> [Supplied data]:
(** * mbed_tools.build.flash: flashing a built image onto a connected board

    A shallow embedding of [src/mbed_tools/build/flash.py] together with the
    parts of the Python runtime it calls ([str.upper], [pathlib], [shutil.copy],
    [os.sync], [platform.system]) and the properties of the flashing pipeline.

    Conventions.
    - A Python [str] is a list of Unicode code points ([list N]).
    - A [pathlib.Path] is kept in parsed form (anchor and components), in
      pathlib's POSIX flavour.
    - Effects of the operating system are explicit: a computation is a function
      from a [World] to an [outcome] holding the result (a value or a raised
      exception), the world afterwards and the list of external calls made. *)

From Stdlib Require Import List NArith ZArith Bool Lia String Ascii.
From Stdlib Require Strings.Byte.
Import ListNotations.

Set Implicit Arguments.

(** ** Python strings *)

Module PyStr.

Definition str := list N.

(** A literal: the code points of an ASCII string. *)
Definition py (s : string) : str := map N_of_ascii (list_ascii_of_string s).

Definition str_eq_dec : forall a b : str, {a = b} + {a <> b} :=
  list_eq_dec N.eq_dec.

(** [a == b] on [str]. *)
Definition str_eqb (a b : str) : bool :=
  if str_eq_dec a b then true else false.

(** [c in s]. *)
Definition contains (c : N) (s : str) : bool := existsb (N.eqb c) s.

(** [s.startswith(c)] for a one-character prefix. *)
Definition startswith (c : N) (s : str) : bool :=
  match s with
  | x :: _ => N.eqb x c
  | [] => false
  end.

(** [s.lstrip(c)]. *)
Fixpoint lstrip (c : N) (s : str) : str :=
  match s with
  | x :: s' => if N.eqb x c then lstrip c s' else s
  | [] => []
  end.

(** [s.split(c)]: the pieces between occurrences of [c]; never empty. *)
Fixpoint split (c : N) (s : str) : list str :=
  match s with
  | [] => [[]]
  | x :: s' =>
      if N.eqb x c then [] :: split c s'
      else match split c s' with
           | h :: t => (x :: h) :: t
           | [] => [[x]]
           end
  end.

(** [sep.join(parts)]. *)
Fixpoint join (c : N) (parts : list str) : str :=
  match parts with
  | [] => []
  | [p] => p
  | p :: rest => p ++ c :: join c rest
  end.

Fixpoint rfind_from (c : N) (s : str) (i acc : Z) : Z :=
  match s with
  | [] => acc
  | x :: s' => rfind_from c s' (i + 1)%Z (if N.eqb x c then i else acc)
  end.

(** [s.rfind(c)]: the index of the last occurrence of [c], or -1. *)
Definition rfind (c : N) (s : str) : Z := rfind_from c s 0%Z (-1)%Z.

> [Task prompt]: With the line containing "Definition str_eq_dec : forall" as the first and the last line of the data as the final one, copy every line between them exactly, those two included.

> [Response to the exercise]:
Definition str_eq_dec : forall a b : str, {a = b} + {a <> b} :=
  list_eq_dec N.eq_dec.

(** [a == b] on [str]. *)
Definition str_eqb (a b : str) : bool :=
  if str_eq_dec a b then true else false.

(** [c in s]. *)
Definition contains (c : N) (s : str) : bool := existsb (N.eqb c) s.

(** [s.startswith(c)] for a one-character prefix. *)
Definition startswith (c : N) (s : str) : bool :=
  match s with
  | x :: _ => N.eqb x c
  | [] => false
  end.

(** [s.lstrip(c)]. *)
Fixpoint lstrip (c : N) (s : str) : str :=
  match s with
  | x :: s' => if N.eqb x c then lstrip c s' else s
  | [] => []
  end.

(** [s.split(c)]: the pieces between occurrences of [c]; never empty. *)
Fixpoint split (c : N) (s : str) : list str :=
  match s with
  | [] => [[]]
  | x :: s' =>
      if N.eqb x c then [] :: split c s'
      else match split c s' with
           | h :: t => (x :: h) :: t
           | [] => [[x]]
           end
  end.

(** [sep.join(parts)]. *)
Fixpoint join (c : N) (parts : list str) : str :=
  match parts with
  | [] => []
  | [p] => p
  | p :: rest => p ++ c :: join c rest
  end.

Fixpoint rfind_from (c : N) (s : str) (i acc : Z) : Z :=
  match s with
  | [] => acc
  | x :: s' => rfind_from c s' (i + 1)%Z (if N.eqb x c then i else acc)
  end.

(** [s.rfind(c)]: the index of the last occurrence of [c], or -1. *)
Definition rfind (c : N) (s : str) : Z := rfind_from c s 0%Z (-1)%Z.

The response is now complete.